The net result: Many investors have concluded Yahoo's stock is no longer worth owning - even though the company's brand remains among the best known in the world.

Between the time Bartz arrived and left, Yahoo's stock price gained just 81 cents while Google's shares surged by more than $200. Over the same period, the average time U.S. consumers spent on Yahoo's website each month fell 33 percent while the time spent on Facebook more than doubled, according to comScore.

Yahoo fell so far behind Google in search-driven advertising, the Internet's most lucrative market, that Bartz joined forces with Microsoft to save money and free up engineers to work on other projects.

That partnership, which calls on Yahoo to rely on Microsoft's search technology, was introduced late last year and hasn't been generating as much revenue as the companies hoped.

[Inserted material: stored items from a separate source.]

(* ===== verification/ImageCalls.v ===== *)
(** The graphics code behind the screen ([rssh-terminal/src/parser.rs]): iTerm2
    inline files, sixel images and the resets, and the implementation of the
    interface [Graphics] by the functions of [Images], [Placements],
    [Placeholders], [Kitty] and [Sixel]. *)
From coqutil Require Import Datatypes.RecordSetters.
From S2P Require Import Prelude Text Grid Csi Parse Utf8 Feed Screen Scroll.
From S2P Require Import Images Placements Placeholders Kitty Sixel.
Import DoubleBraceUpdate.

Local Open Scope Z_scope.

(** ** Inline files *)

Record FileParams := mkFileParams {
  fp_inline : bool;
  fp_name : option rstring;
  fp_size : option Z;
  fp_width : option rstring;
  fp_height : option rstring;
  fp_preserve_aspect_ratio : option bool;
}.

#[export] Hint Extern 0 (@Setter FileParams _ ?getter) =>
  mk_setter (λ r, mkFileParams (fp_inline r) (fp_name r) (fp_size r) (fp_width r) (fp_height r)
      (fp_preserve_aspect_ratio r)) getter
  : typeclass_instances.

Section calls.
  Context `{Ext : External} `{Host : ImageHost}.

(** Base64 of UTF-8 text. *)
Definition decode_text (value : rstring) : option rstring :=
  bytes ← base64_decode value;
  match from_utf8 0 bytes with (cs, _, None) => Some cs | _ => None end.

Definition apply_file_param (key value : rstring) (p : FileParams) : FileParams :=
  let named (s : string) := bool_decide (key = lit s) in
  if named "inline" then p{{ fp_inline := bool_decide (value = lit "1") }}
  else if named "name" then p{{ fp_name := decode_text value }}
  else if named "size" then p{{ fp_size := parse_unsigned usize_max value }}
  else if named "width" then p{{ fp_width := Some value }}
  else if named "height" then p{{ fp_height := Some value }}
  else if named "preserveAspectRatio" then
    p{{ fp_preserve_aspect_ratio :=
          if bool_decide (value = lit "0") then Some false
          else if bool_decide (value = lit "1") then Some true else None }}
  else p.

Definition parse_file_params (params : rstring) : FileParams :=
  foldl (λ p param, match split_once 61 param with
                    | Some (key, value) => apply_file_param key value p
                    | None => p
                    end) (mkFileParams false None None None None None) (split_on 59 params).

Definition apply_osc1337_file (v : GraphicsView) (file : rstring) (g : ImageState) : ImageState :=
  match split_once 58 file with
  | None => g
  | Some (params, encoded_data) =>
      let p := parse_file_params params in
      if negb (fp_inline p) then g
      else
        match base64_decode encoded_data with
        | None => g
        | Some data =>
            let row := view_history_row v in
            let column := view_column v in
            let g := record_inline_image_damage_at v row column (fp_width p) (fp_height p) g in
            push_inline_image
              (mkImage row column (fp_name p) None None None (fp_size p) (fp_width p) (fp_height p)
                 (fp_preserve_aspect_ratio p) FormatEncoded None None None None None None None None data) g
        end
  end.

(** ** Sixel *)

Definition pixels_text (n : Z) : rstring := show_unsigned n ++ lit "px".

(** The placement of a decoded image; the line feed after it and the cursor
    movement are the caller's. *)
Definition apply_sixel_content (v : GraphicsView) (options : SixelOptions) (content : rstring)
    (g : ImageState) : ImageState :=
  match parse_sixel_image options content with
  | None => g
  | Some image =>
      let width := pixels_text (si_width image) in
      let height := pixels_text (si_height image) in
      let '(row, column) :=
        if view_sixel_display_mode v then ((visible_history_rows v).1, 0)
        else (view_history_row v, view_column v) in
      let g := record_inline_image_damage_at v row column (Some width) (Some height) g in
      let g := push_inline_image
                 (mkImage row column None None None None (Some (Z.of_nat (length (si_data image))))
                    (Some width) (Some height) None FormatRgba (Some (si_width image))
                    (Some (si_height image)) None None None None None None (si_data image)) g in
      g{{ cursor_cells := Some (Z.to_nat (inline_image_width_cells (Some width)), 0%nat) }}
  end.

Definition apply_sixel_dcs (v : GraphicsView) (content : rstring) (g : ImageState) : ImageState :=
  match sixel_dcs_parts content with
  | Some (params, data) => apply_sixel_content v (parse_sixel_dcs_options params) data g
  | None => g
  end.

(** ** Resets *)

Definition clear_placeholders (s : ScreenImages) : ScreenImages :=
  s{{ last_kitty_placeholder := None; kitty_placeholder_cells := ∅ }}.

(** The graphics part of [apply_main_reflow_outcome] on the active screen. *)
Definition retire_reflow_globals (g : ImageState) : ImageState :=
  g{{ images := clear_placeholders (clear_inline_images (images g));
      shared_images -> pending_kitty_placeholder := None;
      shared_images -> kitty_relative_parents := ∅;
      shared_images -> kitty_virtual_placements := ∅ }}.

Definition clear_kitty_graphics (g : ImageState) : ImageState :=
  let g := retain_inline_images (λ image, bool_decide (im_kitty_image_id image = None)) g in
  g{{ shared_images -> pending_kitty_graphics := None;
      shared_images -> kitty_images := ∅;
      shared_images -> kitty_image_numbers := ∅;
      shared_images -> kitty_relative_parents := ∅;
      shared_images -> kitty_virtual_placements := ∅;
      shared_images -> pending_kitty_placeholder := None;
      images := clear_placeholders ((images g){{ kitty_character_edited_placements := ∅ }}) }}.

(** The graphics part of [reset_terminal] and
    [erase_scrollback_and_viewport]. *)
Definition reset_graphics (g : ImageState) : ImageState :=
  g{{ images := clear_placeholders (clear_inline_images (images g));
      shared_images -> pending_kitty_graphics := None;
      shared_images -> kitty_images := ∅;
      shared_images -> kitty_image_numbers := ∅;
      shared_images -> kitty_relative_parents := ∅;
      shared_images -> kitty_virtual_placements := ∅;
      shared_images -> pending_kitty_placeholder := None;
      shared_images -> next_kitty_image_id := 1 }}.

(** ** The interface *)

Definition on_images (f : ScreenImages → ScreenImages) (g : ImageState) : ImageState :=
  g{{ images := f (images g) }}.

(** The function behind each call, with its flag. *)
Definition image_call (c : GraphicsCall) (v : GraphicsView) (g : ImageState) : bool * ImageState :=
  match c with
  | FinishPendingPlaceholder => (false, finish_pending_kitty_placeholder v g)
  | ApplyPlaceholderDiacritic ch => apply_kitty_placeholder_diacritic v ch g
  | StartPlaceholder row column foreground underline_color =>
      (false, start_placeholder (Z.of_nat row) (Z.of_nat column) foreground underline_color g)
  | ForgetLastPlaceholder => (false, g{{ images -> last_kitty_placeholder := None }})
  | ClearPlaceholderCells row column width =>
      (false, clear_kitty_placeholder_cells (Z.of_nat row) (Z.of_nat column) (Z.of_nat width) g)
  | ClearInlineImages => (false, on_images clear_inline_images g)
  | ClearPlaceholders => (false, on_images clear_placeholders g)
  | DeleteOrphanRelativeChildren => (false, delete_orphan_kitty_relative_children g)
  | DeleteVisibleInlineImages => (false, delete_visible_inline_images v g)
  | RebaseAfterHistoryPrune rows => (false, on_images (rebase_image_and_placeholder_metadata (Z.of_nat rows)) g)
  | RetainEditedPlacements => (false, retain_edited g)
  | ScrollImagesDown top bottom count => (false, scroll_inline_images_down_region v top bottom count g)
  | ScrollPlaceholdersDown top bottom count =>
      (false, on_images (scroll_kitty_placeholder_cells_down_region v top bottom count) g)
  | ScrollImagesUp top bottom count => (false, scroll_inline_images_up_region v top bottom count g)
  | ScrollPlaceholdersUp top bottom count =>
      (false, on_images (scroll_kitty_placeholder_cells_up_region v top bottom count) g)
  | DropImagesCrossing boundary => (false, drop_inline_images_crossing_history_boundary (Z.of_nat boundary) g)
  | ShiftSuffixMetadata suffix_start rows =>
      (false, on_images (shift_image_and_placeholder_suffix_metadata (Z.of_nat suffix_start) (Z.of_nat rows)) g)
  | RetireGraphics top bottom first last => retire_graphics_in_bounded_scroll_region v top bottom first last g
  | RetireMalformedGraphics top bottom first last =>
      retire_malformed_graphics_in_bounded_scroll_region v top bottom first last g
  | ApplyCellTransform transform => apply_cell_transform transform g
  | TransformPlaceholders transform =>
      (false, transform_kitty_placeholder_state_for_character_edit transform g)
  | RetireReflowCoordinates => (false, on_images (λ s, clear_placeholders (clear_inline_images s)) g)
  | RetireReflowGlobals => (false, retire_reflow_globals g)
  | ClearKittyGraphics => (false, clear_kitty_graphics g)
  | ResetGraphics => (false, reset_graphics g)
  | KittyCommand graphics => (false, apply_kitty_graphics v graphics g)
  | SixelContent content => (false, apply_sixel_dcs v content g)
  | InlineFile file => (false, apply_osc1337_file v file g)
  end.

#[export] Instance rterm_graphics : Graphics := {|
  screen_graphics := ScreenImages;
  shared_graphics := SharedImages;
  no_images := no_screen_images;
  graphics_call c v k s d :=
    let '(flag, g) := image_call c v (mkImageState k s d [] None) in
    (mkReply flag (marked g) (cursor_cells g), shared_images g, images g, dormant g);
|}.

End calls.

(** The graphics fields of a new terminal. *)
Definition new_shared_images : SharedImages := mkShared 1 [] None ∅ ∅ ∅ ∅ None 1 true.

Even more troubling: Yahoo has been weakening in its stronghold - the visual marketing campaigns known as "display advertising." Yahoo's website had been considered the best spot for display advertising for the past decade, but no more.

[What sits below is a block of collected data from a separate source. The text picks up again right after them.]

Lemma scroll_up_region_keeps size top bottom count :
  preserves (inv true size) (scroll_up_region_by top bottom count).
Proof.
  apply preserves_get. intros t Hi. next_if; [apply preserves_ret|].
  do 3 next_let. next_let.
  assert (inv true size t0) as H1.
  { unfold t0. case_match; [apply shift_suffix_inv; case_decide; auto with screen|].
    by apply call_inv, call_inv. }
  clearbody t0 records_scrollback. next_let. apply preserves_seq.
  { destruct records_scrollback.
    - destruct (TerminalGrid.scroll_up_rows _ _ _ _ _ _) as [exiting g] eqn:Hg.
      intros t1 _. monad. apply trim_keeps with false.
      apply (inv_same true false size (t0{{ active -> grid := g }})); try done.
      apply same_shape_grid_inv; [|exact H1].
      pose proof (same_shape_scroll_up (grid (active t0)) top bottom count0 blank (seqno t0)) as Hs.
      unfold TerminalGrid.scroll_up_rows in Hg. rewrite Hg in Hs. exact Hs.
    - apply preserves_put. apply same_shape_grid_inv; [|done]. apply same_shape_scroll_up. }
  apply preserves_seq; apply preserves_modify; auto with screen.
Qed.

Lemma scroll_up_margins_keeps size top bottom count :
  preserves (inv true size) (scroll_up_with_horizontal_margins top bottom count).
Proof.
  apply preserves_get. intros t Hi. next_if; [apply preserves_ret|]. next_if.
  - destruct p as [first last]. apply preserves_modify. intros t'.
    apply scroll_frame_inv, bounded_scroll_frame, bounded_up_frame.
  - apply scroll_up_region_keeps.
Qed.

Lemma scroll_down_margins_inv b size top bottom count t :
  inv b size t → inv b size (scroll_down_with_horizontal_margins top bottom count t).
Proof. apply scroll_frame_inv, scroll_down_margins_frame. Qed.

(** ** Line feeds *)

(** What the invariant says of the numbers of the active screen. *)
Lemma inv_screen b size t :
  inv b size t → screen_ok (active t) ∧ Screen.rows (active t) = size_rows size ∧
    Screen.columns (active t) = size_columns size.
Proof. intros [Hok <- _ _ _]. done. Qed.

Lemma move_to_row_inv b size row wrapped t :
  row ≤ size_rows size - 1 → inv b size t → inv b size (move_to_row row wrapped t).
Proof.
  intros Hrow Hi. destruct (inv_screen b size t Hi) as (Hok & Hr & _).
  unfold move_to_row. apply on_active_inv; [intros _|done].
  assert (screen_ok ((active t){{ cursor_row := row }})) as H1.
  { destruct Hok as [? ? [_ Hcol] ? ?]. split; try done.
    split; [|exact Hcol]. unfold Screen.rows, Screen.size in *. simpl. rewrite Hr. lia. }
  pose proof (cells_only_wrapped (seqno t) row wrapped ((active t){{ cursor_row := row }})) as Hc.
  destruct (cells_only_step _ _ H1 Hc) as [H2 H3]. split; [by apply semantic_ok|].
  unfold Screen.clear_semantic_type_due_to_movement. by case_match.
Qed.

Lemma index_down_keeps size wrapped : preserves (inv true size) (index_down wrapped).
Proof.
  apply preserves_seq; [apply preserves_modify; auto with screen|].
  apply preserves_get. intros t Hi. destruct (inv_screen _ _ _ Hi) as (Hok & Hr & _).
  destruct Hok as [_ _ [Hc _] _ _]. rewrite Hr in Hc.
  next_if; [apply preserves_ret|]. subst rows. next_if.
  - apply preserves_seq; [apply scroll_up_margins_keeps|].
    apply preserves_modify. intros t'. apply move_to_row_inv. subst bottom s. rewrite Hr. lia.
  - apply preserves_modify. intros t'. apply move_to_row_inv. subst s. rewrite Hr. case_decide; lia.
Qed.

Lemma index_down_control_keeps size wrapped : preserves (inv true size) (index_down_control wrapped).
Proof.
  apply preserves_get. intros t Hi. next_if; [apply index_down_keeps|apply preserves_ret].
Qed.

Lemma index_down_outside_inv b size wrapped t :
  inv b size t → inv b size (index_down_outside_horizontal_margins wrapped t).
Proof.
  intros Hi. unfold index_down_outside_horizontal_margins.
  assert (inv b size (t{{ active -> pending_wrap := false }})) as H1 by auto with screen.
  case_decide; [done|]. apply move_to_row_inv; [|done].
  destruct (inv_screen _ _ _ H1) as ([_ _ [Hc _] _ _] & Hr & _).
  rewrite Hr in Hc |- *. case_decide; [|lia]. lia.
Qed.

By the end of this year, Facebook is expected to hold a nearly 18 percent share of the Internet display market in the U.S., followed by Yahoo at 13 percent and Google at 9 percent, according to the research firm eMarketer Inc.

Two years ago, Yahoo commanded a 16 percent of the display ad market with Facebook at 7 percent and Google at less than 5 percent.

Bartz, 63, tried to revive Yahoo by cutting costs, an effort that included shutting down or selling some services that had become a drain on the company's resources.

It wasn't enough to rid Yahoo of a paralyzing identity crisis, according to analysts.

"We think the challenges ... are likely beyond any one person's ability to perform some magic and reinvigorate growth in the company," Wedge Partners analyst Martin Pyykkonen wrote in a Wednesday research note.

Pyykkonen says Yahoo's next move most likely will be to sell all or part of its stakes in two Asian investments, Yahoo Japan and the Alibaba Group.

Neither Bartz nor Morse was convinced Yahoo would be better off if it sold those holdings. The board says it is undergoing a "comprehensive strategic review," but hasn't shared any details about what's under consideration.

The company remains in such disarray after years of recurring reorganization that VanBoskirk is convinced an opportunistic bidder will emerge to take over Yahoo and then sell its services in pieces. Speculation that buyout firms would mount a takeover attempt surfaced several times while Bartz was CEO, too.

"Yahoo hasn't been able to demonstrate that it can create any value from the sum of all its parts," VanBoskirk says.

Investors, for now, are just pleased the Bartz era is over. The company's shares rose 70 cents, or more than 5 percent, to close at $13.61 Wednesday.